To explore the relationship among samples, admixture analysis, phylogenetic analysis, and principal component analysis (PCA) were conducted. These analyses suggested that these 221 strains, with some intermediate strains, could be divided into three major groups (eastern Asia, central Asia, and European/North Africa [hereafter referred to as Europe]), roughly consistent with their geographical origin (Fig. 1b–d). Phylogenetic analyses using two close relatives, Arabidopsis lyrata and Capsella rubella, as outgroups suggested that the Iberian Peninsula and North Africa strains are located at the basal position of the phylogenetic tree and confirmed that they are relicts [7, 9] (Additional file 2: Figure S3). A small number of strains from different geographical regions formed a clade, which most probably reflects relicts or recent introduction. For example, for those strains grouped with Europe/North Africa samples, three strains from south-western China (Tibet and Yunnan provinces) could be relicts, while strains from USA, Japan, and New Zealand that clustered with European sample could be recent introductions (Additional file 2: Figure S3). In the following analysis, we excluded the outlier strains that could disturb the local adaptation analysis, based on both phylogenetic and PCA results (Fig. 1d and Additional file 2: Figure S3). In this way, the final subsets included 86 strains from the Yangtze River basin (hereafter referred to as popY), 25 strains from north-western China (popN) to represent the central Asian population, and 67 strains from Europe/North Africa (popE) (Fig. 1d and e; Additional file 3: Table S2 and Additional file 4: Table S3). Simulation analyses suggested that the sample size we selected from the Yangtze River population is large enough to cover all the possible genetic variants (Additional file 2: Figure S4).

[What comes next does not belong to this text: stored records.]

(* ===== verification/CardReference.v ===== *)
(** * Card references

    [card/CardReferenceResolver.cpp]: what a user's text refers to, a full
    identifier, a prefix of one, or an exact title. *)

From stdpp Require Import base list sets strings numbers sorting.
From Stdlib Require Import Ascii.
From S2P Require Import Prelude Double Model Text Database CardRepo Uuid.
Import CardRepo CardRepoFacts CardRepoTheorems.

Module CardReferenceResolver.

Inductive CardReferenceStatus := Resolved | Ambiguous | NotFound.
Inductive CardReferenceMatchKind := FullId | IdPrefix | ExactTitle.

Record CardReferenceResult := mkReference {
  status : CardReferenceStatus;
  match_kind : option CardReferenceMatchKind;
  card : option Card;
  candidates : list Card
}.

(** [CardReferenceResult{}] *)
Definition not_found : CardReferenceResult := mkReference NotFound None None [].

Definition kUniquenessLimit : Z := 2.

Definition is_hex_digit (value : ascii) : bool :=
  in_range "0" "9" value || in_range "a" "f" value || in_range "A" "F" value.

Definition lowercase_hex (value : ascii) : ascii :=
  if in_range "A" "F" value then ascii_of_N (code value - code "A" + code "a") else value.

Definition is_uuid_hyphen_position (index : nat) : bool :=
  Nat.eqb index 8 || Nat.eqb index 13 || Nat.eqb index 18 || Nat.eqb index 23.

Definition has_uuid_version (value : ascii) : bool := Ascii.eqb value "4" || Ascii.eqb value "7".

Definition has_uuid_variant (value : ascii) : bool :=
  let normalized := lowercase_hex value in
  existsb (Ascii.eqb normalized) (bytes_of "89ab").

Definition lowercase_uuid (value : bytes) : bytes := map lowercase_hex value.

(** The loop of [normalize_uuid_prefix]: the normalised bytes and the number of
    hexadecimal digits. *)
Fixpoint normalize_digits (index : nat) (reference : bytes) : option (bytes * nat) :=
  match reference with
  | [] => Some ([], 0%nat)
  | character :: rest =>
      if is_uuid_hyphen_position index then
        if Ascii.eqb character "-"
        then (fun r => (character :: fst r, snd r)) <$> normalize_digits (S index) rest
        else None
      else if is_hex_digit character
      then (fun r => (lowercase_hex character :: fst r, S (snd r)))
             <$> normalize_digits (S index) rest
      else None
  end.

Definition normalize_uuid_prefix (reference : bytes) : option bytes :=
  if Nat.leb 36 (length reference) then None
  else
    match normalize_digits 0 reference with
    | None => None
    | Some (normalized, hex_digits) =>
        if Nat.ltb hex_digits 8 then None
        else if match normalized !! 14%nat with Some c => negb (has_uuid_version c) | None => false end
        then None
        else if match normalized !! 19%nat with Some c => negb (has_uuid_variant c) | None => false end
        then None
        else Some normalized
    end.

Definition resolved (c : Card) (kind : CardReferenceMatchKind) : CardReferenceResult :=
  mkReference Resolved (Some kind) (Some c) [].
Definition ambiguous (cs : list Card) (kind : CardReferenceMatchKind) : CardReferenceResult :=
  mkReference Ambiguous (Some kind) None cs.

Definition from_candidates (cs : list Card) (kind : CardReferenceMatchKind) : CardReferenceResult :=
  match cs with
  | [] => not_found
  | [c] => resolved c kind
  | _ => ambiguous cs kind
  end.

Definition resolve {E : SqlEngine} (db : Db) (project_id reference : string) (scope : CardScope)
    : CardReferenceResult :=
  if Uuid.is_valid_uuid (bytes_of reference) then
    match find_by_id db project_id (string_of (lowercase_uuid (bytes_of reference))) scope with
    | Some c => resolved c FullId
    | None => not_found
    end
  else
    let prefix_result :=
      match normalize_uuid_prefix (bytes_of reference) with
      | Some prefix =>
          from_candidates (find_by_id_prefix db project_id (string_of prefix) scope kUniquenessLimit)
            IdPrefix
      | None => not_found
      end in
    match status prefix_result with
    | NotFound =>
        from_candidates (find_by_exact_title db project_id reference scope kUniquenessLimit) ExactTitle
    | _ => prefix_result
    end.

End CardReferenceResolver.

Module CardReferenceFacts.
Import CardReferenceResolver.

(** ** The range that stands for a prefix *)

(** Every byte is below a tilde: true of canonical identifiers. *)
Definition below_tilde (s : string) : bool := forallb (fun c => N.ltb (code c) 126) (bytes_of s).

Lemma str_ltb_cons a s b t :
  str_ltb (String.String a s) (String.String b t) =
    match N.compare (code a) (code b) with Lt => true | Eq => str_ltb s t | Gt => false end.
Proof.
  unfold str_ltb, cmp_ltb. simpl. unfold Ascii.compare, code.
  by destruct (N.compare _ _).
Qed.

Lemma prefix_range p s :
  below_tilde s = true -> String.prefix p s = true ->
  str_ltb s p = false /\ str_ltb s (p +:+ "~") = true.
Proof.
  revert s. induction p as [|a p IH]; intros s Hs Hp.
  - split; [by destruct s|]. destruct s as [|b s]; [done|].
    change ("" +:+ "~") with "~". rewrite str_ltb_cons.
    cbn in Hs. apply andb_true_iff in Hs as [Hb _]. apply N.ltb_lt in Hb.
    change (code "~") with 126%N. by apply N.compare_lt_iff in Hb as ->.
  - destruct s as [|b s]; [done|]. simpl in Hp. destruct (ascii_dec a b) as [<-|]; [|done].
    cbn in Hs. apply andb_true_iff in Hs as [_ Hs].
    change (String.String a p +:+ "~") with (String.String a (p +:+ "~")).
    rewrite !str_ltb_cons, N.compare_refl. by apply IH.
Qed.

Lemma normalize_digits_ascii index reference n k :
  normalize_digits index reference = Some (n, k) ->
  forallb (fun c => is_ascii c && negb (Ascii.eqb c "000")) n = true.
Proof.
  revert index n k. induction reference as [|c rest IH]; intros index n k H; simpl in H.
  { by injection H as <- _. }
  destruct (is_uuid_hyphen_position index).
  - destruct (Ascii.eqb_spec c "-") as [->|]; [|done].
    apply fmap_Some in H as ([n' k'] & H & [= -> ->]). simpl. by apply (IH _ _ _ H).
  - destruct (is_hex_digit c) eqn:Hc; [|done].
    apply fmap_Some in H as ([n' k'] & H & [= -> ->]). simpl. rewrite (IH _ _ _ H), andb_true_r.
    pose proof (ascii_forall (fun c => implb (is_hex_digit c)
      (is_ascii (lowercase_hex c) && negb (Ascii.eqb (lowercase_hex c) "000"))) eq_refl c) as Hi.
    cbv beta in Hi. by rewrite Hc in Hi.
Qed.

Lemma c_str_no_nul b : forallb (fun c => negb (Ascii.eqb c "000")) b = true -> bind_text (string_of b) = string_of b.
Proof.
  induction b as [|c b IH]; [done|]. cbn. intros [Hc%negb_true_iff Hb]%andb_true_iff.
  rewrite Hc. f_equal. by apply IH.
Qed.

Lemma normalized_prefix_plain reference p :
  normalize_uuid_prefix reference = Some p ->
  ascii_string (string_of p) = true /\ bind_text (string_of p) = string_of p.
Proof.
  unfold normalize_uuid_prefix. destruct (Nat.leb _ _); [done|].
  destruct (normalize_digits 0 reference) as [[n k]|] eqn:Hn; [|done].
  apply normalize_digits_ascii in Hn. repeat (case_match; try done).
  all: intros [= <-]; split; [unfold ascii_string; rewrite bytes_of_string_of|apply c_str_no_nul];
    rewrite forallb_forall in *; intros c Hc; specialize (Hn c Hc);
    by destruct (is_ascii c), (Ascii.eqb c "000").
Qed.

Lemma valid_uuid_plain value :
  Uuid.is_valid_uuid value = true ->
  bind_text (string_of (lowercase_uuid value)) = string_of (lowercase_uuid value).
Proof.
  unfold Uuid.is_valid_uuid. intros H. apply c_str_no_nul.
  assert (Hd : Uuid.check_digits 0 value = true).
  { destruct (negb _); [done|]. by destruct (Uuid.check_digits 0 value). }
  clear H. revert Hd. generalize 0%nat. induction value as [|c value IH]; intros i; [done|].
  cbn [Uuid.check_digits lowercase_uuid map forallb].
  intros [Hc Hv]%andb_true_iff. apply andb_true_iff. split; [|by eapply IH].
  destruct (Uuid.is_hyphen_position i); [by apply Ascii.eqb_eq in Hc as ->|].
  pose proof (ascii_forall (fun c => implb (Uuid.is_hex_digit c)
    (negb (Ascii.eqb (lowercase_hex c) "000"))) eq_refl c) as Hi.
  cbv beta in Hi. by rewrite Hc in Hi.
Qed.

(** Limiting a query to two rows is enough to tell none, one and several apart. *)
Definition describes (kind : CardReferenceMatchKind) (l : list Card) (r : CardReferenceResult) : Prop :=
  match l with
  | [] => r = not_found
  | [c] => r = resolved c kind
  | _ => exists c d, r = ambiguous [c; d] kind /\ c <> d /\ c ∈ l /\ d ∈ l
  end.

Lemma from_candidates_describes kind l l' :
  NoDup l -> l' ≡ₚ l -> describes kind l (from_candidates (sql_limit kUniquenessLimit l') kind).
Proof.
  intros Hn Hp. unfold sql_limit. change (Z.to_nat kUniquenessLimit) with 2%nat.
  pose proof (Permutation_length Hp) as Hlen.
  destruct l' as [|c [|d l'']], l as [|x [|y l]]; simpl in Hlen; try lia; simpl.
  - done.
  - by apply Permutation_singleton_r in Hp as [= ->].
  - exists c, d. split; [done|]. rewrite <- Hp in Hn |- *.
    apply NoDup_cons in Hn as [Hn _]. split; [set_solver|]. split; set_solver.
Qed.

Section Resolve.
Context `{!SqlEngineLaws E} (db : Db) (W : cards_wf db) (pid : string) (scope : CardScope).

(** The cards of the project in scope that satisfy [p]. *)
Definition matching (p : Card -> bool) : list Card :=
  list_filter (fun c => String.eqb (card_project_id c) (bind_text pid)
                        && deletion_scope_clause scope c && p c) (cards db).

Lemma matching_nodup p : NoDup (matching p).
Proof.
  unfold matching.
  eapply (NoDup_fmap_1 card_id). apply NoDup_map_filter, W.
Qed.


Lemma prefix_query p limit :
  (0 < limit)%Z -> ascii_string p = true -> bind_text p = p ->
  (forall c, c ∈ cards db -> below_tilde (card_id c) = true) ->
  exists l, find_by_id_prefix db pid p scope limit = sql_limit limit l /\
    l ≡ₚ matching (fun c => String.prefix p (card_id c)).
Proof.
  intros Hl Ha Hb Hplain. unfold find_by_id_prefix. destruct (Z.leb_spec limit 0); [lia|].
  rewrite Hb. eexists. split; [done|]. rewrite sql_select_perm. unfold matching.
  erewrite list_filter_ext_in; [done|]. intros c Hc. rewrite sql_starts_with_ascii by done.
  destruct (String.prefix p (card_id c)) eqn:Hp; [|by rewrite !andb_false_r].
  destruct (prefix_range p (card_id c) (Hplain c Hc) Hp) as [-> ->].
  simpl. by rewrite !andb_true_r.
Qed.

Lemma title_query title_ limit :
  (0 < limit)%Z ->
  exists l, find_by_exact_title db pid title_ scope limit = sql_limit limit l /\
    l ≡ₚ matching (fun c => String.eqb (title c) (bind_text title_)).
Proof.
  intros Hl. unfold find_by_exact_title. destruct (Z.leb_spec limit 0); [lia|].
  eexists. split; [done|]. rewrite sql_select_perm. unfold matching.
  erewrite list_filter_ext_in; [done|]. intros c Hc. cbv beta.
  by rewrite <- !andb_assoc, (andb_comm (String.eqb (title c) _)).
Qed.

Lemma id_query id :
  match find_by_id db pid id scope with
  | Some c => matching (fun c => String.eqb (card_id c) (bind_text id)) = [c]
  | None => matching (fun c => String.eqb (card_id c) (bind_text id)) = []
  end.
Proof.
  unfold find_by_id. match goal with |- context [sql_select ?p cmp_true _] => set (q := p) end.
  assert (Hm : sql_select q cmp_true (cards db) ≡ₚ matching (fun c => String.eqb (card_id c) (bind_text id))).
  { rewrite sql_select_perm. unfold matching. erewrite list_filter_ext_in; [done|]. intros c Hc.
    unfold q. by rewrite <- !andb_assoc, (andb_comm (String.eqb (card_id c) _)). }
  pose proof (matching_nodup (fun c => String.eqb (card_id c) (bind_text id))) as Hn.
  rewrite <- Hm in Hn. destruct (sql_select q cmp_true (cards db)) as [|c [|d l]]; simpl.
  - by apply Permutation_nil in Hm.
  - by apply Permutation_singleton_l in Hm.
  - exfalso. assert (forall x, x ∈ c :: d :: l -> x ∈ cards db /\ card_id x = bind_text id) as Hx.
    { intros x. rewrite Hm. unfold matching. rewrite elem_of_list_filter.
      intros [Hx [_ He%String.eqb_eq]%andb_true_iff]. done. }
    destruct (Hx c) as [H1 H2], (Hx d) as [H3 H4]; [set_solver..|].
    assert (c = d) as -> by (apply (NoDup_map_inj card_id (cards db)); [apply W|done|done|congruence]).
    apply NoDup_cons in Hn as [Hn _]. set_solver.
Qed.
End Resolve.
End CardReferenceFacts.

Module CardReferenceTheorems.
Import CardReferenceResolver CardReferenceFacts.

(** C29: resolving a reference: the answer is Resolved exactly when one card of the
    project and scope matches, Ambiguous with two different matches when several do,
    and NotFound when none does. What counts as a match is decided in order: the
    lower-cased identifier for a complete one, the normalised prefix if it matches
    anything, and the exact title otherwise; the index range the query uses loses no
    identifier of the canonical alphabet, and two rows are enough to decide. *)
Theorem resolve_correct (E : SqlEngine) (db : Db) (pid reference : string) (scope : CardScope) :
  SqlEngineLaws E -> cards_wf db -> (forall c, c ∈ cards db -> below_tilde (card_id c) = true) ->
  let r := resolve db pid reference scope in
  let by_id := matching db pid scope
    (fun c => String.eqb (card_id c) (string_of (lowercase_uuid (bytes_of reference)))) in
  let by_prefix := match normalize_uuid_prefix (bytes_of reference) with
    | Some p => matching db pid scope (fun c => String.prefix (string_of p) (card_id c))
    | None => [] end in
  let by_title := matching db pid scope (fun c => String.eqb (title c) (bind_text reference)) in
  if Uuid.is_valid_uuid (bytes_of reference) then describes FullId by_id r
  else match by_prefix with
       | [] => describes ExactTitle by_title r
       | _ => describes IdPrefix by_prefix r
       end.
Proof.
  intros L W Hplain. cbv zeta. unfold resolve.
  destruct (Uuid.is_valid_uuid (bytes_of reference)) eqn:Hv.
  { pose proof (id_query db W pid scope (string_of (lowercase_uuid (bytes_of reference)))) as Hq.
    rewrite (valid_uuid_plain _ Hv) in Hq. by destruct (find_by_id _ _ _ _); rewrite Hq. }
  destruct (title_query db pid scope reference kUniquenessLimit eq_refl) as (lt & Ht & Hpt).
  pose proof (from_candidates_describes ExactTitle _ _ (matching_nodup db W pid scope _) Hpt) as Hdt.
  rewrite <- Ht in Hdt.
  destruct (normalize_uuid_prefix (bytes_of reference)) as [p|] eqn:Hp; [|exact Hdt].
  destruct (normalized_prefix_plain _ _ Hp) as [Ha Hb].
  destruct (prefix_query db pid scope (string_of p) kUniquenessLimit eq_refl Ha Hb Hplain)
    as (lp & Hlp & Hpp).
  pose proof (from_candidates_describes IdPrefix _ _ (matching_nodup db W pid scope _) Hpp) as Hdp.
  rewrite <- Hlp in Hdp. destruct (matching db pid scope (fun c => String.prefix (string_of p) (card_id c)))
    as [|c [|d l]]; cbn [describes] in Hdp.
  - by rewrite Hdp.
  - by rewrite Hdp.
  - destruct Hdp as (x & y & -> & Hrest). simpl. by exists x, y.
Qed.

(** Two cards whose identifiers share the first eight digits. *)
Definition reference_db : Db :=
  core_db [sample_project]
    [mkCard "0123abcd-0000-4000-8000-000000000001" "p" "One" "a" None f64_zero 1 1 None;
     mkCard "0123abcd-0000-4000-8000-000000000002" "p" "Two" "b" None f64_zero 1 1 None] [] [] [] [].

Lemma reference_db_wf : cards_wf reference_db.
Proof.
  split; simpl.
  1, 6: repeat constructor; set_solver.
  all: intros c Hc; repeat (apply elem_of_cons in Hc as [->|Hc]; [done|]); set_solver.
Qed.

Example resolve_correct_witness :
  (exists c d, resolve (E:=reference_engine) reference_db "p" "0123ABCD" Live = ambiguous [c; d] IdPrefix
     /\ c <> d) /\
  (exists c, resolve (E:=reference_engine) reference_db "p" "Two" Live = resolved c ExactTitle).
Proof.
  assert (Hplain : forall c, c ∈ cards reference_db -> below_tilde (card_id c) = true).
  { intros c Hc. repeat (apply elem_of_cons in Hc as [->|Hc]; [done|]). set_solver. }
  pose proof (resolve_correct reference_engine reference_db "p" "0123ABCD" Live reference_engine_laws
    reference_db_wf Hplain) as H1.
  pose proof (resolve_correct reference_engine reference_db "p" "Two" Live reference_engine_laws
    reference_db_wf Hplain) as H2.
  split.
  - vm_compute in H1. destruct H1 as (c & d & H1 & Hne & _). exists c, d. split; [exact H1|exact Hne].
  - vm_compute in H2. eexists. exact H2.
Defined.
End CardReferenceTheorems.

PopE has more SNPs, a total of 4,673,541, than either popY (n = 1,083,605) or popN (n = 975,715). PopE also has the highest number of private SNPs (n = 3,725,836) compared with popN (n = 273,787) and popY (n = 441,460). Furthermore, nucleotide diversity was highest in popE (π = 6.09 × 10–3), compared with popN (2.78 × 10–3) and popY (2.08 × 10–3) (Additional file 2: Figure S5). These results confirm that popE is the ancestral population [8, 9]. The A. thaliana samples that we studied make up three natural major groups, with popY from the Yangtze River basin being a uniform population.

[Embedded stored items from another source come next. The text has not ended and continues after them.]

(* ===== verification/CardPlacement.v ===== *)
(** * Relative placement of a card

    [card/CardPlacementResolver.cpp]: where a card lands for one of eight relative
    intents. The theorems follow the result through [CardStore::move_to]: what the
    sibling order is once the moved card and the re-keyed siblings are written. *)

From stdpp Require Import base list sets strings numbers sorting.
From Stdlib Require Import Ascii.
From S2P Require Import Prelude Double Model Text Database CardRepo TreeOrder Hierarchy.
Import CardRepo CardRepoFacts CardRepoTheorems TreeOrder TreeOrderFacts.
Import CardHierarchy CardHierarchyFacts CardHierarchyTheorems.

Module CardPlacementResolver.

Inductive CardPlacementIntent := Into | Before | After | ToStart | ToEnd | Left | Right | UpLevel.

Record CardPlacementRequest := mkRequest {
  intent : CardPlacementIntent;
  target_card_id : option string;
  has_parent_card_id : bool;
  request_parent : option string
}.

Record CardPlacementResult := mkPlacement {
  result_parent : option string;
  result_sort_key : double;
  moved_into_title : option string;
  sibling_changes : list Card
}.

Definition is_trimmed (c : ascii) : bool := existsb (Ascii.eqb c) [" "%char; tab; carriage_return; newline].

(** [find_first_not_of], [find_last_not_of] and [substr]. *)
Definition trim (raw : bytes) : bytes :=
  rev (drop_while is_trimmed (rev (drop_while is_trimmed raw))).

Definition normalize_parent_id (parent : option string) : option string :=
  match parent with
  | None => None
  | Some raw =>
      match trim (bytes_of raw) with
      | [] => None
      | trimmed => Some (string_of trimmed)
      end
  end.

(** [cards_by_id]: later cards overwrite earlier ones. *)
Definition lookup_by_id (cards : list Card) (id : string) : option Card :=
  List.find (fun c => String.eqb (card_id c) id) (rev cards).

Fixpoint descend (guard : nat) (cards : list Card) (candidate : option string) (id : string) : bool :=
  match guard, candidate with
  | S guard', Some p =>
      if String.eqb p id then true
      else
        match lookup_by_id cards p with
        | None => false
        | Some c => descend guard' cards (normalize_parent_id (parent_card_id c)) id
        end
  | _, _ => false
  end.

Definition is_descendant_of : list Card -> option string -> string -> bool := descend 1024.

(** The lambda [siblings_for_parent]. *)
Definition siblings_for_parent (cards : list Card) (parent : option string) (exclude : string)
    : list Card :=
  sort_by card_tree_less
    (list_filter (fun c => negb (card_deleted c) && negb (String.eqb (card_id c) exclude)
       && opt_eqb (normalize_parent_id (parent_card_id c)) (normalize_parent_id parent)) cards).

The Yangtze River population was recently established

To clarify the genetic separation among populations of A. thaliana, we performed a multiple sequential Markovian coalescent (MSMC) analysis to estimate the relative cross coalescence rate [28]. By analyzing four haplotypes for each pair of populations, we found that all relative cross-coalescence rates between any two populations were similar and exhibited a gradual decline since the last glacial period (Fig. 2a). In contrast to the relative cross coalescence rates between popE and popN or popY, which completely diverged during the last glacial period, popN and popY diverged since then but with gene flow at two different periods, before separating completely about a few thousand years ago.

Fig. 2
figure 2

Demographic history of A. thaliana. a Relative cross coalescence rate reveals the age and pace of divergence between two populations. The two populations are well-mixed if the relative cross coalescence rate is 1 and fully separated when the value is 0. Solid lines represent means and shading represents standard deviations (50 random samplings). b Coalescence rates for pairs of individuals within and between populations. c The best demographic model of the two populations of A. thaliana. The width of the boxes represents the relative effective population size and arrows represent the migration between popN and popY. d Predicated distributions of A. thaliana based on ecological niche modeling. Areas in different colors indicate the various possibilities (0–1) of suitable habitats for A. thaliana. LGM last glacial maximum, LIG last interglacial, MYA million years ago

To reflect the historical processes for the different populations, we calculated the distribution of coalescence times as conducted in a previous study [9]. Coalescence rate is an indication of relatedness, with higher ones indicating closer relationship and smaller population sizes. From the analysis of two haplotypes, the results suggested that, since the last glaciation, coalescence rates within popN and popY were much higher than that for popE; and coalescence rates between members of popN and popY were higher than those between popE and popN or popY (Fig. 2b).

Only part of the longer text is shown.